Studying Stem Rust and Leaf Rust Resistances of Self-Fertile Rye Breeding Populations
Stem rust (SR) and leaf rust (LR) are currently the two most important rust diseases of
cultivated rye in Central Europe and resistant cultivars promise to prevent yield losses caused
by those pathogens. To secure long-lasting resistance, ideally pyramided monogenic resistances
and race-nonspecific resistances are applied. To find respective genes, we screened six breeding
populations and one testcross population for resistance to artificially inoculated SR and naturally
occurring LR in multi-environmental field trials. Five populations were genotyped with a 10K SNP
marker chip and one with DArTseqTM. In total, ten SR-QTLs were found that caused a reduction
of 5–17 percentage points in stem coverage with urediniospores. Four QTLs thereof were mapped
to positions of already known SR QTLs. An additional gene at the distal end of chromosome 2R,
Pgs3.1, that caused a reduction of 40 percentage points SR infection, was validated. One SR-QTL on
chromosome 3R, QTL-SR4, was found in three populations linked with the same marker.

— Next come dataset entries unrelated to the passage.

(* ===== verification/HostLoopProps.v ===== *)
(** * The main loop keeps the host's parts in agreement, and nothing but its surroundings
    stops it

    [host_parts_agree] is an invariant of [daemon_step]: it holds at every access of the loop
    to the state database.  [iteration_advances] connects the points of the loop with the
    round as a function, on which [only_surroundings_stop_the_host] says who is answered. *)

From stdpp Require Import gmap.
From S2P Require Import Prelude Bytes PlaybackWire Audio Capture Transport.
From S2P Require Import CacheRef Sql StoreTypes StoreJobs StoreRollout StoreSummary StorePlayback.
From S2P Require Import SummaryInv SummaryOps SummaryClaims SummaryPublish PlaybackOps StoreSystem SummaryWedge.
From S2P Require Import HostPlayback HostPlaybackProps TtsCache Orchestrator TurnPack.
From S2P Require Import Catalog CatalogProps PromptQueue SchedulerProps Control ControlProps HostLoop.

Section loop.
Context `{Externals, Crypto, Serde, IndexSerde} (codex_home : path).

(** ** What the phases do to the store *)

(** Moves of the jobs alone, and moves of everything else. *)
Definition job_move (db db' : Db) : Prop := step db db' ∧ same_other_tables db db'.
Definition play_move (db db' : Db) : Prop := step db db' ∧ same_job_tables db db'.

Definition bound_ok (db : Db) : Prop := Forall (λ r, uuid_ok (br_task_id r) = true) (db_bindings db).

Lemma job_moves_playbacks h db : rtc job_move (hs_store h) db → host_inv h → host_inv (with_store db h).
Proof.
  intros Hm. remember (hs_store h) as db0 eqn:E0. revert h E0.
  induction Hm as [db0|db0 db1 db2 [Hs Ho] _ IH]; intros h -> Hi; [by destruct h|].
  assert (host_inv (with_store db1 h)) as Hi1.
  { eapply host_step_inv; [|exact Hi]. apply host_store; [done|]. by destruct Ho as (_ & _ & _ & _ & _ & ?). }
  by apply (IH (with_store db1 h)).
Qed.

Lemma job_moves_bound db db' : rtc job_move db db' → bound_ok db → bound_ok db'.
Proof. induction 1 as [|db0 db1 db2 [_ (E & _)] _ IH]; [done|]. intros Hb. apply IH. unfold bound_ok. by rewrite E. Qed.

Lemma play_moves_elsewhere db db' : rtc play_move db db' → rtc elsewhere db db'.
Proof. apply rtc_subrel. intros a b (Hs & E1 & E2 & _). by right. Qed.

Lemma play_moves_jobs db db' : rtc play_move db db' → same_job_tables db db'.
Proof.
  induction 1 as [|a b c [_ (E1 & E2 & E3)] _ (F1 & F2 & F3)]; [done|]. unfold same_job_tables. split_and!; congruence.
Qed.

Lemma elsewhere_agree self db db' :
  rtc elsewhere db db' → store_inv db → agree self db → store_inv db' ∧ agree self db'.
Proof.
  intros Hr. induction Hr as [|a b c He _ IH]; intros Hi Ha; [done|].
  destruct (elsewhere_inv self a b (conj Hi Ha) He) as [Hi' Ha']. by apply IH.
Qed.

(** The scheduler. *)
Lemma exec_jobs_move P `{∀ r, Decision (P r)} f db n db' :
  exec (update_jobs P f) db = Ok (n, db') → same_other_tables db db'.
Proof. intros [_ ->]%exec_frame. done. Qed.

Lemma record_move now o db b db' : record_outcome now o db = Ok (b, db') → job_move db db'.
Proof.
  unfold record_outcome. destruct (wr_result o); intros Hr; (split; [by econstructor|]).
  - apply mark_completed_ok in Hr as (_ & _ & -> & _). done.
  - apply mark_failed_ok in Hr as (_ & _ & -> & _). done.
Qed.

Lemma drain_moves clock n channel workers db r n' self' db' :
  drain clock n channel workers db = (r, n', self', db') → rtc job_move db db'.
Proof.
  revert n workers db. induction channel as [|o channel IH]; intros n workers db; cbn [drain]; [by intros [= _ _ _ <-]|].
  destruct (record_outcome _ o db) as [[b db1]|] eqn:Hr; [|by intros [= _ _ _ <-]].
  intros Hd. apply (rtc_l _ _ db1); [by eapply record_move|by eapply IH].
Qed.

Lemma fill_moves fuel clock n self db r self' db' :
  store_inv db → fill fuel clock n self db = (r, self', db') → rtc job_move db db'.
Proof.
  revert n self db. induction fuel as [|fuel IH]; intros n self db Hi; cbn [fill]; [by intros [= _ _ <-]|].
  destruct (_ <? _); [|by intros [= _ _ <-]].
  destruct (claim_next_runnable _ db) as [[[job|] db1]|e] eqn:Hc; [|intros [= _ _ <-]..].
  - intros Hf. pose proof (step_claim_next _ _ _ _ Hc) as Hs. apply (rtc_l _ _ db1); [split; [done|]|].
    + apply claim_next_ok in Hc; [|apply (inv_jobs _ Hi)]. destruct Hc as [([=] & _)|(c & j & _ & _ & _ & _ & _ & -> & _)]. done.
    + eapply IH; [by eapply step_inv|exact Hf].
  - by destruct (claim_runs _ _ _ _ Hi Hc) as [_ [-> _]].
  - done.
Qed.

Lemma tick_moves clock self db r self' db' :
  scheduler_inv (self, db) → tick clock self db = (r, self', db') → rtc job_move db db'.
Proof.
  intros Hi. unfold tick. destruct (drain clock 0 _ _ db) as [[[[[]|e] n] self1] db1] eqn:Hd; [|by intros [= _ _ <-]; eapply drain_moves].
  intros Hf. apply drain_moves in Hd as Hm. transitivity db1; [done|]. eapply fill_moves; [|exact Hf].
  assert (store_inv db) as Hs by apply Hi. clear - Hm Hs H0. induction Hm as [|a b c [Hab _] _ IH]; [done|]. apply IH. by eapply step_inv.
Qed.

(** ** Playback events *)

(** The lights the transport was told to show. *)
Definition lights (cs : list LanPlaybackCommand) : list MailboxStatus :=
  omap (λ c, match c with Mailbox s => Some s | _ => None end) cs.

(** The handlers move what is not a job, and tell the transport nothing of lights. *)
Definition plays (h h' : HostState) : Prop :=
  rtc play_move (hs_store h) (hs_store h') ∧ lights (hs_commands h') = lights (hs_commands h).

#[local] Instance plays_preorder : PreOrder plays.
Proof.
  split; [done|]. intros a b c [Hab Eab] [Hbc Ebc]. split; [by transitivity (hs_store b)|congruence].
Qed.

Lemma plays_command c h : lights [c] = [] → plays h (send_command c h).
Proof. intros E. split; [done|]. cbn. unfold lights in *. by rewrite omap_app, E, app_nil_r. Qed.

Lemma plays_store {A} (m : Tx A) h a db :
  schema_ok (hs_store h) → keeps same_job_tables m → m (hs_store h) = Ok (a, db) → step (hs_store h) db → plays h (with_store db h).
Proof. intros Hs Hk Hr Hstep. split; [|done]. apply rtc_once. split; [done|]. by apply (Hk _ _ _ Hs Hr). Qed.

Lemma cancel_plays now l h b db :
  schema_ok (hs_store h) → cancel_summary_playback now l (hs_store h) = Ok (b, db) → plays h (with_store db h).
Proof. intros Hs Hr. eapply (plays_store _ _ _ _ Hs); [|exact Hr|by econstructor]. apply cancel_good. Qed.

Lemma plays_active h a : plays h (mk_host (hs_store h) a (hs_commands h)).
Proof. done. Qed.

Further
QTLs at similar positions, but from different populations, were also found on chromosomes 1R, 4R,
and 6R. For SR, additionally seedling tests were used to separate between adult-plant and all-stage
resistances and a statistical method accounting for the ordinal-scaled seedling test data was used to
map seedling resistances. However, only Pgs3.1 could be detected based on seedling test data, even
though genetic variance was observed in another population, too. For LR, in three of the populations,
two new large-effect loci (Pr7 and Pr8) on chromosomes 1R and 2R were mapped that caused 34
and 21 percentage points reduction in leaf area covered with urediniospores and one new QTL on
chromosome 1R causing 9 percentage points reduction.